Nicholls was an appointed member of the Adelaide Hospital Board from 1895 to 1922 and was one of the first four female Justices of the Peace appointed in 1915 and would often sit on the Children's Court. Nicholls advocated for similar female appointments in other Australian States and argued for prison reform. She also sought the improvement of conditions and wages for working women which led to her becoming a shareholder of the women's South Australian Co-operative Clothing Co.

From 1909, Nicholls was a member of the Women's Non-Party Political Association, becoming its president in 1911. She remained passionate about women's suffrage and was elected vice-president of the League of Women Voters and attended the 10th World Convention of the International Women's Suffrage Alliance at Geneva in 1920. In 1921 she helped found the Australian Federation of Women Voters and lobbied the League of Nations (now the United Nations) on behalf of Australian women.

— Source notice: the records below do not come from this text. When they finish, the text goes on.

(* ===== verification/NormalizerTheorems.v ===== *)
(** * The policy of a queue: the theorems

    The catalog of a queue holds the media of its policy and no other; after
    the normalisation nothing the policy controls comes from the client, at
    any depth of an override; what the policy leaves alone is kept; the media
    is always one of the policy's, and the requested one when it is. *)

From Stdlib Require Import ZArith Lia Ascii String.
From stdpp Require Import base tactics list strings gmap.
From S2P Require Import Prelude GoString Goipp IppAttrs GoError Protocol MediaCatalog Normalizer.

(** ** The catalog *)

Lemma policyMediaNames_nonempty policy : policyMediaNames policy <> [].
Proof. unfold policyMediaNames. destruct (List.filter _ _); [destruct (negb _)|]; done. Qed.

Lemma policyMediaNames_named policy n : n ∈ policyMediaNames policy -> n <> ""%string.
Proof.
  unfold policyMediaNames. destruct (List.filter _ _) as [|x l] eqn:E.
  - destruct (negb _) eqn:Hn; intros H; apply list_elem_of_singleton in H as ->; [|done].
    intros Hm. by rewrite Hm in Hn.
  - rewrite <- E. intros H Hn. apply list_elem_of_In, filter_In in H as [_ H]. subst. done.
Qed.

Lemma mergeMediaInstance_names l c n : (forall i, i ∈ l -> Name i = n) -> Name c = n ->
  mergeMediaInstance l c <> [] /\ forall i, i ∈ mergeMediaInstance l c -> Name i = n.
Proof.
  intros Hl Hc. induction l as [|x l IH]; cbn.
  - split; [done|]. intros i Hi. apply list_elem_of_singleton in Hi as ->. done.
  - destruct (sameMediaInstance x c).
    + split; [done|]. intros i Hi. apply elem_of_cons in Hi as [->|Hi]; [change (Name x = n); apply Hl; left|apply Hl; by right].
    + split; [done|]. intros i Hi. apply elem_of_cons in Hi as [->|Hi]; [apply Hl; left|].
      apply IH; [|done]. intros j Hj. apply Hl. by right.
Qed.

Lemma base_size_name n : Name (base_size n) = n.
Proof. unfold base_size. by destruct (mediaSizeFromPWGName n). Qed.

Nicholls remained committed to the WCTU throughout her life and was involved in successful referendum of hotel closing hours which resulted in the imposition of a 6:00 pm closing time in 1915. She justified all reforms on the grounds of temperance and social purity.

Her husband, who had worked 55 years with G. & R. Wills & Co., died on 11 November 1920. Nicholls moved into Willard House, the WCTU Adelaide headquarters and residence on Wakefield Street near Francis Xavier's Cathedral. She died at North Adelaide on 3 August 1943 and is buried in Payneham cemetery, South Australia.